## Work instruction
In the entries below, find the line containing "rewrite (region_end_ok p". Copy it and all lines after it, exactly, through the end.

(Stored data entries)
-=-=-

(* ===== verification/BootInfo.v ===== *)
(** * BootInfo: the physical memory map handed over at boot

    Models the memory map of [kernel/src/boot/boot_info.rs]: a bounded table
    of regions, filled by [push] and [push_merged]. A map is the list of its
    first [count] regions. *)

From S2P Require Import Prelude.
From stdpp Require Import base list numbers.
Local Open Scope Z_scope.

Inductive PhysicalMemoryKind : Type :=
| Usable | MemReserved | AcpiReclaimable | AcpiNvs | Runtime | Mmio.
#[export] Instance PhysicalMemoryKind_eq_dec : EqDecision PhysicalMemoryKind.
Proof. solve_decision. Defined.

Record PhysicalMemoryRegion : Type := mkRegion {
  region_start : Z;
  region_length : Z;
  region_kind : PhysicalMemoryKind;
}.
#[export] Instance PhysicalMemoryRegion_eq_dec : EqDecision PhysicalMemoryRegion.
Proof. solve_decision. Defined.

Definition region_end (r : PhysicalMemoryRegion) : Z :=
  saturating_add (region_start r) (region_length r).

Definition MAX_MEMORY_REGIONS : nat := 256.

(** [regions[..count]]. *)
Abbreviation PhysicalMemoryMap := (list PhysicalMemoryRegion).

Definition map_push (m : PhysicalMemoryMap) (r : PhysicalMemoryRegion) : PhysicalMemoryMap :=
  if negb (region_length r =? 0) && (length m <? MAX_MEMORY_REGIONS)%nat then m ++ [r] else m.

Definition push_merged (m : PhysicalMemoryMap) (r : PhysicalMemoryRegion) : PhysicalMemoryMap :=
  if region_length r =? 0 then m else
  match list.last m with
  | Some previous =>
      if bool_decide (region_kind previous = region_kind r)
         && (region_end previous =? region_start r)
      then <[pred (length m) := mkRegion (region_start previous)
              (saturating_add (region_length previous) (region_length r))
              (region_kind previous)]> m
      else map_push m r
  | None => map_push m r
  end.

Definition usable (m : PhysicalMemoryMap) : list PhysicalMemoryRegion :=
  filter (fun r => region_kind r = Usable) m.

Definition total_memory_mb (m : PhysicalMemoryMap) : Z :=
  foldr (fun r n => region_length r + n) 0 (usable m) / (1024 * 1024).

(** Addresses of kind [k] that the map reports. *)
Definition reports (m : PhysicalMemoryMap) (k : PhysicalMemoryKind) (a : Z) : Prop :=
  exists r, r ∈ m /\ region_kind r = k /\ region_start r <= a < region_end r.

(** Regions lie in the 64-bit address space and are not empty. *)
Definition region_ok (r : PhysicalMemoryRegion) : Prop :=
  0 <= region_start r /\ 0 < region_length r /\ region_start r + region_length r <= U64_MAX.
Definition map_ok (m : PhysicalMemoryMap) : Prop :=
  (length m <= MAX_MEMORY_REGIONS)%nat /\ forall r, r ∈ m -> region_ok r.

Lemma region_end_ok r : region_ok r -> region_end r = region_start r + region_length r.
Proof. intros (H1 & H2 & H3). unfold region_end, saturating_add. lia. Qed.

Lemma reports_snoc m r k a :
  reports (m ++ [r]) k a <->
  reports m k a \/ (region_kind r = k /\ region_start r <= a < region_end r).
Proof.
  unfold reports. split.
  - intros (x & [Hx|Hx]%elem_of_app & Hk & Ha).
    + left. by exists x.
    + apply list_elem_of_singleton in Hx as ->. by right.
  - intros [(x & Hx & Hk & Ha)|[Hk Ha]].
    + exists x. split; [apply elem_of_app; by left|done].
    + exists r. split; [apply elem_of_app; right; by apply list_elem_of_singleton|done].
Qed.

(** Adding a region reports exactly its addresses in addition, merged or not. *)
Lemma push_merged_spec m r k a :
  map_ok m -> region_ok r -> (length m < MAX_MEMORY_REGIONS)%nat ->
  map_ok (push_merged m r) /\
  (reports (push_merged m r) k a <->
   reports m k a \/ (region_kind r = k /\ region_start r <= a < region_end r)).
Proof.
  intros [Hl Hm] Hr Hlen.
  assert (Hpush : map_push m r = m ++ [r]).
  { unfold map_push. destruct Hr as (_ & ? & _). replace (region_length r =? 0) with false by lia.
    apply Nat.ltb_lt in Hlen. by rewrite Hlen. }
  assert (Happ : map_ok (m ++ [r])).
  { split; [rewrite length_app; simpl; lia|]. intros x [Hx|Hx]%elem_of_app; [by apply Hm|].
    by apply list_elem_of_singleton in Hx as ->. }
  unfold push_merged. replace (region_length r =? 0) with false by (destruct Hr; lia).
  destruct (list.last m) as [p|] eqn:Hlast; [|rewrite Hpush; split; [done|apply reports_snoc]].
  apply last_Some in Hlast as [m0 ->].
  assert (Hp : region_ok p) by (apply Hm, elem_of_app; right; by apply list_elem_of_singleton).
  case_if; [|rewrite Hpush; split; [done|apply reports_snoc]].
  replace (pred (length (m0 ++ [p]))) with (length m0 + 0)%nat by (rewrite length_app; simpl; lia).
  rewrite insert_app_r. cbn [insert list_insert]. set (q := mkRegion _ _ _).
  rewrite (region_end_ok p Hp) in *. pose proof (region_end_ok r Hr) as Hre.
  assert (Hq : region_ok q /\ region_end q = region_end r /\ region_start q = region_start p).
  { unfold q, region_ok, region_end, saturating_add in *. cbn [region_start region_length]. destruct Hp as (? & ? & ?), Hr as (? & ? & ?).
    split_and!; lia. }
  destruct Hq as (Hq & Hqe & Hqs). split.
  - split; [rewrite length_app in *; simpl in *; lia|]. intros x [Hx|Hx]%elem_of_app.
    + apply Hm, elem_of_app. by left.
    + by apply list_elem_of_singleton in Hx as ->.
  - rewrite !reports_snoc, Hqe, Hqs, (region_end_ok p Hp), Hre. unfold q. cbn [region_kind].
    destruct Hp as (? & ? & ?), Hr as (? & ? & ?).
    assert (Hk : region_kind p = region_kind r) by done. rewrite Hk.
    destruct (Z.lt_ge_cases a (region_start r)); intuition lia.
Qed.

-=-=-

## Answer to this exercise
  rewrite (region_end_ok p Hp) in *. pose proof (region_end_ok r Hr) as Hre.
  assert (Hq : region_ok q /\ region_end q = region_end r /\ region_start q = region_start p).
  { unfold q, region_ok, region_end, saturating_add in *. cbn [region_start region_length]. destruct Hp as (? & ? & ?), Hr as (? & ? & ?).
    split_and!; lia. }
  destruct Hq as (Hq & Hqe & Hqs). split.
  - split; [rewrite length_app in *; simpl in *; lia|]. intros x [Hx|Hx]%elem_of_app.
    + apply Hm, elem_of_app. by left.
    + by apply list_elem_of_singleton in Hx as ->.
  - rewrite !reports_snoc, Hqe, Hqs, (region_end_ok p Hp), Hre. unfold q. cbn [region_kind].
    destruct Hp as (? & ? & ?), Hr as (? & ? & ?).
    assert (Hk : region_kind p = region_kind r) by done. rewrite Hk.
    destruct (Z.lt_ge_cases a (region_start r)); intuition lia.
Qed.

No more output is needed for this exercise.